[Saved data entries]
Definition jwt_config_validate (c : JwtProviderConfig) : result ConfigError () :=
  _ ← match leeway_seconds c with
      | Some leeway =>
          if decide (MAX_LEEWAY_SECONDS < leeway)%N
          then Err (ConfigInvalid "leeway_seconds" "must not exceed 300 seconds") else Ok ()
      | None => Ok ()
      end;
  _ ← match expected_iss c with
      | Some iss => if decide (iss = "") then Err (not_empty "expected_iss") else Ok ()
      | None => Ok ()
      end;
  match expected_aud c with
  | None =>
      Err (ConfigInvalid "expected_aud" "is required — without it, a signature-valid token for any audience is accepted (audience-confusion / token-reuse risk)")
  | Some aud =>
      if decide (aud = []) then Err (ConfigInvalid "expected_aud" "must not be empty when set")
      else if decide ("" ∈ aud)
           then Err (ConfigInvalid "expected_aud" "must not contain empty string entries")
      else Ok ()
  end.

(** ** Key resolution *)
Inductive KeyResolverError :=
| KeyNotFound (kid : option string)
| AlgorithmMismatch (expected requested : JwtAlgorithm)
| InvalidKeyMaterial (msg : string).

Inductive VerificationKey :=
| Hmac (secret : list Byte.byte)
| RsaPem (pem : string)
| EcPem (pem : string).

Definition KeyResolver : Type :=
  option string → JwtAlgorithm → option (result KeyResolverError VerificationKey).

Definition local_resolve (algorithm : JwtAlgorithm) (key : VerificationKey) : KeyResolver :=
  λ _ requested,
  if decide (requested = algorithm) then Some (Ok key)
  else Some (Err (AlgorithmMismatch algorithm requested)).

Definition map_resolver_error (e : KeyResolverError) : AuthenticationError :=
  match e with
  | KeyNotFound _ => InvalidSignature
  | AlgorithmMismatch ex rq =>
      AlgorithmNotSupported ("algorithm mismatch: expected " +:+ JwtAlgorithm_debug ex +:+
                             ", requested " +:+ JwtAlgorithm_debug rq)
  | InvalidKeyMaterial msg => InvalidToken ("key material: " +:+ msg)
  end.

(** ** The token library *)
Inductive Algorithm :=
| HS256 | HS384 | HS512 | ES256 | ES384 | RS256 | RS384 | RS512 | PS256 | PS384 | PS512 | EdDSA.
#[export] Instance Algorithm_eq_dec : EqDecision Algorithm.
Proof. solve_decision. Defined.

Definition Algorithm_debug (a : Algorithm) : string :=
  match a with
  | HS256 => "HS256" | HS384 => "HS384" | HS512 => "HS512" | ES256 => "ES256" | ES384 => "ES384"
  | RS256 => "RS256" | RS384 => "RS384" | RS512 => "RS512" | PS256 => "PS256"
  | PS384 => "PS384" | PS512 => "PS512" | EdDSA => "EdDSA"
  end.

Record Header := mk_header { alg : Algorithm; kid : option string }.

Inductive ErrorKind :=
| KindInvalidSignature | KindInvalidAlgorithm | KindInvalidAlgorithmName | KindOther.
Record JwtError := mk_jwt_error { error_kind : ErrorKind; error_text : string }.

...

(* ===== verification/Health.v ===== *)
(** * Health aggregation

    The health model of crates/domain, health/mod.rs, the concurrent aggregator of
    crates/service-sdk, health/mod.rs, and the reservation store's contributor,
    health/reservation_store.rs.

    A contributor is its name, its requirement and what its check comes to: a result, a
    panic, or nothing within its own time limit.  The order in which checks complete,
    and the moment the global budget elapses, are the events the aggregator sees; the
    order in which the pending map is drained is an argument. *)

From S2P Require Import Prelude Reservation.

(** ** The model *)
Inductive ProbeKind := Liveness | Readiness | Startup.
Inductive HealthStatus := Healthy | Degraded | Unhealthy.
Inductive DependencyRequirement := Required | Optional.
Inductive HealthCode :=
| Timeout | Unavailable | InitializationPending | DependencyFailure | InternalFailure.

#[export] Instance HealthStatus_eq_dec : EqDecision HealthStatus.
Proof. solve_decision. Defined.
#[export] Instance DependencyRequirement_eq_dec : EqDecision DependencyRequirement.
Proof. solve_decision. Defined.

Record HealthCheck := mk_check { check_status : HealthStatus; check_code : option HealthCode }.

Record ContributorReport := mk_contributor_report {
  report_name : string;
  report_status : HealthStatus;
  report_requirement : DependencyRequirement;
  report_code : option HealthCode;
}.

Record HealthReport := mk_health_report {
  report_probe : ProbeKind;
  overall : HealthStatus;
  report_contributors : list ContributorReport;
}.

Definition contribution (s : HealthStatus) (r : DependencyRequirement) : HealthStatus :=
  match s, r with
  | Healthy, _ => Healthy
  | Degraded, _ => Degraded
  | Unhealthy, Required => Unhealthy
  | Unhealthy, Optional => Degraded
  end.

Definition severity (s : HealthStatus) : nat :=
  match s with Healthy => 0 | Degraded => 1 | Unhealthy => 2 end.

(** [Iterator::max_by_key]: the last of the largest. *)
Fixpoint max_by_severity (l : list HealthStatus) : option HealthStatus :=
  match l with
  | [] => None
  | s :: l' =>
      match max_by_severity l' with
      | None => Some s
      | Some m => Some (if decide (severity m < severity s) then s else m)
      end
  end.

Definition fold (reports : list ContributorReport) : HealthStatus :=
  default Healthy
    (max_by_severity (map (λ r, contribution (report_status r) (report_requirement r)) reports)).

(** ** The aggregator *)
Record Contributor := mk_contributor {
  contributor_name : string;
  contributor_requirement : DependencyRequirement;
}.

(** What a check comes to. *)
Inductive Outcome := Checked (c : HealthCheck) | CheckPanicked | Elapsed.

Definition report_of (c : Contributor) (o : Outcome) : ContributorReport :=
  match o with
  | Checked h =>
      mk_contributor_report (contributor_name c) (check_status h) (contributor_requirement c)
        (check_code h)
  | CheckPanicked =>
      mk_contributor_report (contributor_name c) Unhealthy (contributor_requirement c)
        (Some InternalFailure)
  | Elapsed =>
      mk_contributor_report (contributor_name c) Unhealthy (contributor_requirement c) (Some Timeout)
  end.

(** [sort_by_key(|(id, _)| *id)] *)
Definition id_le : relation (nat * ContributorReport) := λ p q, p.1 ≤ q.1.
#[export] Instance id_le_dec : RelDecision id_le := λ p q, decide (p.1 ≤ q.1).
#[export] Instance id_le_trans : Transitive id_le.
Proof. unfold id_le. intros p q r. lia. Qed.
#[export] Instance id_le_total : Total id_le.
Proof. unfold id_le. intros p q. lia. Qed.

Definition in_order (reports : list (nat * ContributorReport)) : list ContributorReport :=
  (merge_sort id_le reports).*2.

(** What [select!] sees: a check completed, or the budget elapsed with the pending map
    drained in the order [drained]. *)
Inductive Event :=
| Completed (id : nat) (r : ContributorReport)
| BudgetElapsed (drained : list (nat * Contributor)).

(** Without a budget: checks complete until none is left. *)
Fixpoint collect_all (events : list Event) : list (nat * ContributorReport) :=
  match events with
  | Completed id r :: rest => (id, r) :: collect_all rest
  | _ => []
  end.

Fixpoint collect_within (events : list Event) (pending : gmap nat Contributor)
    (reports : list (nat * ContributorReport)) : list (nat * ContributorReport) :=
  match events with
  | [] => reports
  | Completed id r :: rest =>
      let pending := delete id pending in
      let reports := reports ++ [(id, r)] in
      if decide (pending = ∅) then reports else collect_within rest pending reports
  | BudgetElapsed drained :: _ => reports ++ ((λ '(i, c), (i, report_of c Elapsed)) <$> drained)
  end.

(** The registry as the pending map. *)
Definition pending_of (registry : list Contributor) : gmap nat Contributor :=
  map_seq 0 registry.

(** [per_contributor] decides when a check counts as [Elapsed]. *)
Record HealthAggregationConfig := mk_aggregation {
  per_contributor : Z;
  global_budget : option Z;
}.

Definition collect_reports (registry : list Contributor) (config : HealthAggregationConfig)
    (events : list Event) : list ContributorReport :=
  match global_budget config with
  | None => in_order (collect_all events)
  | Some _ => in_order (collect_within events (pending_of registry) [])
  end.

▶ _Required action_
Go through the records and report each line that contains "KeyNotFound".

▶ _Result of the task_
| KeyNotFound (kid : option string)
  | KeyNotFound _ => InvalidSignature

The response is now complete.